Both FFR and iFR involve connecting a pressure wire to a console and calibrating it, administering heparin, engaging the coronary artery with a guiding catheter and giving intracoronary nitroglycerin to eliminate epicardial spasm, according to William F. Fearon, MD, professor of medicine and director of interventional cardiology at Stanford University School of Medicine.

“The pressure wire is advanced so that the pressure sensor (3 cm from the top of the wire) is positioned at the ostium of the guide catheter where the two pressure readings are equalized. The pressure wire is then advanced to the distal two-thirds of the vessel, beyond the lesion,” he told Cardiology Today’s Intervention.

Then, iFR or any other diastolic (eg, diastolic pressure ratio) or whole cycle (eg, distal coronary pressure to aortic pressure ratio or resting full cycle ratio) resting ratio can be measured. To measure FFR, intracoronary or IV adenosine can be administered to induce hyperemia, Fearon said.

After obtaining the measurement, the interventionalist can decide whether to perform PCI based on cutoff values. Lesions with an FFR value of less than 0.8 or an iFR value of less than 0.9 are considered abnormal and deemed appropriate for revascularization.

Morton J. Kern

“If the resting ratio is already abnormal, there isn’t a need to induce hyperemia,” Kern said. “However, if you’re uncertain about the value obtained, then iFR can serve as the first screen and you can then administer IV or intracoronary adenosine.”

At the end of the measurement, Kern noted, the wire is pulled back to the guide catheter to ensure there is no drift.

“The hardest part for some operators is accepting the number you’ve just generated and taking action based on that number,” Kern said.

Available Data Support Use

Not only has FFR been in use for more than 2 decades, but a wealth of data supports its use in clinical practice, according to experts who spoke with Cardiology Today’s Intervention.

“We know from these studies that FFR-guided stenting is superior to traditional angiogram-driven therapy and that stenting lesions with reduced FFR improves long-term outcomes and is economically advantageous,” said Lloyd W. Klein, MD, professor of medicine at Rush Medical School and a member of the Cardiology Today’s Intervention Editorial Board.

Lloyd Klein

Specifically, the FAME trial, published in 2009 in The New England Journal of Medicine, showed that routine measurement of FFR in patients with multivessel CAD undergoing PCI with drug-eluting stents decreased adverse outcomes at 1 year (See Table).

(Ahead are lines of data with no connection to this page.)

(** A click that meets no obstacle. *)
Lemma click_success cat clicker w p info :
  clicker <> owner (this w) ->
  profiles w !! clicker = Some p ->
  0 < available_votes p ->
  is_clickable (this w) = true ->
  cat_info cat (item (this w)) = Some info ->
  is_ok (fst (pay clicker (cat_execution_cost cat (item (this w))) (inventory w))) = true ->
  eligible_friends w <> [] \/ cat_message cat (item (this w)) = [] ->
  (is_setup (this w) = Some true -> is_Some (profiles w !! owner (this w))) ->
  exists w',
    click cat clicker w = (Ok (last (cat_guest_yield cat (item (this w)))), w')
    /\ rows w' !! pk (this w) = Some (this w')
    /\ is_setup (this w') = after_click_setup cat info w.
Proof.
  intros Hne Hp Hvotes Hclick Hinfo Hpay Hfriends Howner.
  rewrite click_split.
  rewrite (bind_ok _ _ _ _ _ (update_clicks_ok cat clicker w p info Hne Hp Hvotes Hclick Hinfo)).
  rewrite click_rewards_eq, saved_voted by exact Hclick.
  set (w1 := with_rows _ (voted clicker p w)).
  destruct (_distribute_items cat clicker w1) as [r w2] eqn:Hdist.
  destruct (distribute_items_messages _ _ _ _ _ Hdist) as (sent & Hcast & _ & _ & Hok).
  assert (Hfr : eligible_friends w1 = eligible_friends w).
  { unfold w1. rewrite <- (saved_voted cat clicker p info w Hclick).
    apply eligible_friends_same.
    - now rewrite saved_voted by exact Hclick.
    - now rewrite saved_voted by exact Hclick.
    - intros u. now apply voted_plain_user. }
  rewrite Hfr in Hok. specialize (Hok Hpay Hfriends). subst r.
  destruct Hcast as (Ht2 & Hr2 & Hp2 & _).
  assert (Hthis : this w2 = this (voted clicker p w)) by exact Ht2.
  assert (Hset : is_setup (this w2) = is_setup (this w)) by now rewrite Hthis.
  assert (Hown : owner (this w2) = owner (this w)) by now rewrite Hthis.
  assert (Hpk : pk (this w2) = pk (this w)) by now rewrite Hthis.
  assert (Hit : item (this w2) = item (this w)) by now rewrite Hthis.
  assert (Hprof : profiles w2 !! owner (this w) = profiles w !! owner (this w)).
  { rewrite Hp2. subst w1. cbn. now rewrite lookup_insert_ne. }
  assert (Hrow : rows w2 !! pk (this w) = Some (this w2)).
  { rewrite Hr2, Hthis. subst w1. cbn. apply lookup_insert_eq. }
  rewrite consume_setup_eq, Hset, Hown, Hprof.
  unfold after_click_setup, is_plain_user.
  destruct (is_setup (this w)) as [[|]|] eqn:Hstate; cbn [truthy andb].
  - destruct (Howner eq_refl) as [po Hpo]. rewrite Hpo.
    destruct (is_networker po); cbn [negb].
    + eexists. split; [reflexivity|]. split; [exact Hrow | exact Hset].
    + rewrite save_eq. cbn [this with_this item set_is_setup]. rewrite Hit, Hinfo.
      eexists. split; [reflexivity|]. unfold saved, normalized, setupable.
      cbn. rewrite Hit, <- Hpk.
      destruct (bool_decide (editor_type info = Some TRADE)
                || has_rows (cat_setup_cost cat (item (this w)))); cbn;
        (split; [apply lookup_insert_eq | reflexivity]).
  - eexists. split; [reflexivity|]. split; [exact Hrow | exact Hset].
  - eexists. split; [reflexivity|]. split; [exact Hrow | exact Hset].
Qed.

“FAME ended up being a game-changer for physiology,” Johnson said. “Before the study, FFR was modestly recommended in the guidelines, but not many people were using it. As a result of FAME, though, physiology became mainstream.”

FAME 2, published in NEJM in 2014, also linked FFR-guided PCI plus medical therapy to better outcomes at 2 years compared with medical therapy alone in patients with stable CAD — results which were confirmed at 5 years and also published in NEJM in 2018 (See Table). Moreover, a cost-effectiveness analysis published in Circulation in 2018 indicated that FFR-guided PCI is “economically attractive” when compared with medical therapy alone.

Additionally, 15-year results from the DEFER study, published in the European Heart Journal in 2015, showed that deferring PCI based on FFR value resulted in favorable long-term outcomes with no signs of late “catchup” in patients with intermediate stenoses (See Table).

Other trials, including DANAMI-3-PRIMULTI, published in The Lancet in 2015, and COMPARE-ACUTE, published in NEJM in 2017, have also demonstrated the benefits of FFR-guided complete revascularization, including staged PCI, in patients with multivessel CAD (See Table).

In contrast, only two major trials — DEFINE-FLAIR and iFR-SWEDEHEART — have evaluated iFR-guided revascularization in CAD, according to Kern. Both studies, published in NEJM in 2017, demonstrated that iFR-guided revascularization was noninferior to FFR-guided revascularization with respect to a composite endpoint of all-cause death, nonfatal MI and unplanned revascularization in the moderately low-risk populations studied (See Table). Results also indicated that the correlation between iFR and FFR was 80%.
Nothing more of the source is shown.